Oleh karena itu, dapat disimpulkan pembelajaran bisa terjadi di mana saja. Tidak
hanya di dalam kelas yang sangat formal, terbatasi waktu maupun tempat, dan cenderung
kaku.
Dari pendefinisian di
atas, kemudian dihubungkan dengan
definisi “kecerdasan beragam” dapat dihasilkan sebuah pengertian baru. Yakni, pembelajaran
Pendidikan Agama Islam dalam konteks penerapan teori kecerdasan beragam merupakan
suatu kegiatan pengaktifan kesadaran mental (utamanya bakat dan kecerdasan) peserta
didik secara terorganisir, yang isinya didasarkan pada nilai-nilai agama Islam
secara universal sebagai pedoman berperilaku, berfikir, dan berkehendak dalam
perjalanan hidup sampai mati. Meninjau dari definisi tersebut, maka tujuan, materi,
strategi (metode), dan evaluasi pembelajaran PAI akan sangat berbeda jauh jika
dibandingkan dengan sistem pembelajaran bidang ilmu lain. Di mana, salah
satunya PAI diajarkan sebagai pedoman hidup secara mendalam dan luas. Sedangkan,
kebanyakan bidang ilmu lain dipelajari sebatas untuk bagaimana cara
mempertahankan kehidupan, mengembangkan kehidupan, cara menyelesaikan masalah
kehidupan, dan semacamnya tanpa melibatkan atau paling tidak menekankan aspek
‘ketuhanan’ dan ketauhidan.
3.
Perubahan Paradigma Kecerdasan
Selama
ini dalam sistem pendidikan, pada praktek di lapangan kebanyakan masih memaknai
kecerdasan peserta didik secara terbatas (picik). Yakni, mereka yang dikatakan
cerdas adalah memiliki ciri-ciri penurut, hafalannya kuat, nilai mata pelajaran
matematika serta IPA tinggi, hasil tes IQ-nya tinggi, ranking nilai kognitif teratas, dan pendiam. Ini artinya, anak yang
bisa membenahi kerusakan motor, mampu berdagang (berbisnis) gorengan, mampu
memasak (menjadi koki), mampu membuat celana dalam anti pemerkosaan, mampu
melukis, mampu bermain musik, dan semacamnya tidak didefinisikan sebagai anak
yang tergolong cerdas, tapi anak yang kreatif. Dengan menggunakan paradigma ini,
maka anak yang kreatif bukanlah anak yang cerdas, tapi hanya sekedar kreatif.

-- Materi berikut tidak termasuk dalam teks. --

(* ===== verification/Catalog.v ===== *)
(** * The field catalogue of the viewer

    Models [scan_field_catalog] of [ljx/src/commands/view/scan.rs]: the service names and
    severities that occur in the log records of a dataset, collected file by file, or by
    several threads that take the files from a shared cursor and send what they find
    through a channel. *)

From stdpp Require Import sorting relations.
From S2P Require Import Prelude Text Tokens Canon Format Writer Reader Instances Scan Container RecordLoop Otlp FlatRecord SampleCodec DatasetIndex Workers.

Record FieldCatalog : Type := mkFieldCatalog { fc_severities : list text; fc_services : list text }.

(** [HashSet::extend] *)
Definition set_extend (set values : list text) : list text := foldl (λ s v, set_insert v s) set values.

(** Services and severities, as a file contributes them. *)
Definition Fields : Type := list text * list text.
Definition extend_fields (acc more : Fields) : Fields := (set_extend acc.1 more.1, set_extend acc.2 more.2).

(** The two sets as sorted vectors. *)
Definition catalog_of (acc : Fields) : FieldCatalog := mkFieldCatalog (sort_keys acc.2) (sort_keys acc.1).

Section Catalog.
Context {OP : OtlpParts} {LC : LogsCodec} {EX : Externals}.

Definition record_fields (record : OwnedRecord) : Fields :=
  if decide (record_type record = Logs) then
    match decode_logs (payload record) with
    | Ok batch => (payload_services batch, payload_severities batch)
    | Err _ => ([], [])
    end
  else ([], []).

Definition catalog_body : loop_body Fields := λ acc record, (extend_fields acc (record_fields record), true).

(** A file that cannot be opened is an error; [None] is an exhausted fuel, which
    [catalog_file_total] rules out. *)
Definition scan_field_catalog_file (file : result Error (list Z)) : option (result Error Fields) :=
  match file with
  | Err e => Some (Err e)
  | Ok data => match while_records catalog_body ([], []) (reader_new data) with
               | Some (r, _) => Some r
               | None => None
               end
  end.

Fixpoint catalog_files (files : list (result Error (list Z))) (acc : Fields) : option (result Error Fields) :=
  match files with
  | [] => Some (Ok acc)
  | file :: files =>
      match scan_field_catalog_file file with
      | None => None
      | Some (Err e) => Some (Err e)
      | Some (Ok fields) => catalog_files files (extend_fields acc fields)
      end
  end.

Definition scan_field_catalog_sequential (files : list (result Error (list Z))) : option (result Error FieldCatalog) :=
  match catalog_files files ([], []) with
  | Some (Ok acc) => Some (Ok (catalog_of acc))
  | Some (Err e) => Some (Err e)
  | None => None
  end.

(** ** The threads

    A pool of workers; the results carry their index, which the main thread ignores. *)

(** [let (file_services, file_severities) = result?; ..] *)
Definition catalog_collect (acc : Fields) (_ : nat) (result : result Error Fields) : Fields + Prelude.result Error FieldCatalog :=
  match result with Ok fields => inl (extend_fields acc fields) | Err e => inr (Err e) end.
Definition catalog_finish (acc : Fields) : result Error FieldCatalog := Ok (catalog_of acc).

Context (files : list (result Error (list Z))).

Definition worker_count (workers : nat) : nat := Nat.min (Nat.max workers 1) (Nat.max (length files) 1).

Definition scan_start (workers : nat) : Pool (R := result Error Fields) (Acc := Fields) (Fin := result Error FieldCatalog) :=
  pool_start ([], []) (worker_count workers).
Definition catalog_step := pool_step files scan_field_catalog_file catalog_collect catalog_finish.

(** [None]: the schedule ends before the function returns. *)
Definition scan_field_catalog (workers : nat) (schedule : list (option nat)) : option (result Error FieldCatalog) :=
  if decide (worker_count workers = 1%nat) then scan_field_catalog_sequential files else
  match pl_main (run_pool files scan_field_catalog_file catalog_collect catalog_finish schedule (scan_start workers)) with
  | inr res => Some res
  | inl _ => None
  end.
End Catalog.

(** ** Sets of strings *)

Lemma elem_of_set_extend x s vs : x ∈ set_extend s vs ↔ x ∈ s ∨ x ∈ vs.
Proof.
  unfold set_extend. revert s. induction vs as [|v vs IH]; intros s; cbn [foldl].
  - pose proof (not_elem_of_nil x). tauto.
  - rewrite IH, elem_of_set_insert, elem_of_cons. tauto.
Qed.

Lemma NoDup_set_extend s vs : NoDup s → NoDup (set_extend s vs).
Proof.
  unfold set_extend. revert s. induction vs as [|v vs IH]; intros s Hs; cbn [foldl]; [done|]. apply IH.
  unfold set_insert. case_decide; [done|]. apply list.NoDup_app. split_and!; [done|set_solver|apply NoDup_singleton].
Qed.

(** The catalogue depends on the names that occur only. *)
Lemma catalog_of_ext acc acc' :
  NoDup acc.1 → NoDup acc.2 → NoDup acc'.1 → NoDup acc'.2 →
  (∀ x, x ∈ acc.1 ↔ x ∈ acc'.1) → (∀ x, x ∈ acc.2 ↔ x ∈ acc'.2) → catalog_of acc = catalog_of acc'.
Proof. intros. unfold catalog_of. f_equal; apply sort_keys_permutation; by apply NoDup_Permutation. Qed.

(** [acc] holds the names of [fs], each once. *)
Definition gathers (acc : Fields) (fs : list Fields) : Prop :=
  NoDup acc.1 ∧ NoDup acc.2 ∧ (∀ x, x ∈ acc.1 ↔ ∃ f, f ∈ fs ∧ x ∈ f.1) ∧ (∀ x, x ∈ acc.2 ↔ ∃ f, f ∈ fs ∧ x ∈ f.2).

Lemma gathers_nil : gathers ([], []) [].
Proof. split_and!; try apply NoDup_nil_2; intros x; cbn; set_solver. Qed.

Lemma gathers_snoc acc fs f : gathers acc fs → gathers (extend_fields acc f) (fs ++ [f]).
Proof.
  intros (H1 & H2 & H3 & H4). split_and!; try by apply NoDup_set_extend.
  - intros x. cbn [extend_fields fst]. rewrite elem_of_set_extend, H3. set_solver.
  - intros x. cbn [extend_fields snd]. rewrite elem_of_set_extend, H4. set_solver.
Qed.

Lemma gathers_catalog acc acc' fs fs' :
  gathers acc fs → gathers acc' fs' → fs ≡ₚ fs' → catalog_of acc = catalog_of acc'.
Proof.
  intros (H1 & H2 & H3 & H4) (H1' & H2' & H3' & H4') Hp.
  apply catalog_of_ext; try done; intros x; [rewrite H3, H3'|rewrite H4, H4']; by setoid_rewrite Hp.
Qed.

(** ** One file *)

Section Files.
Context {OP : OtlpParts} {LC : LogsCodec} {EX : Externals} {EL : ExternalLaws}.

Dampaknya, berbagai anak yang kreatif tadi (yang mempunyai kecerdasan di bidang
masing-masing) merasa tidak mendapatkan penghargaan dibandingkan dengan anak
yang mendapat ranking
(nilai kognitif) 10 besar.
Kenyataan
seperti itu sungguh memprihatinkan bagi kondisi psikologis anak. Bisa jadi anak
akan berlomba-lomba belajar atau bahkan dileskan (lembaga les atau secara
privat) agar mendapatkan nilai bagus pada bidang matematika, bahasa inggris,
IPA, dsb.
Padahal belum tentu jenis “kecerdasan” yang dikuasainya di bidang tersebut.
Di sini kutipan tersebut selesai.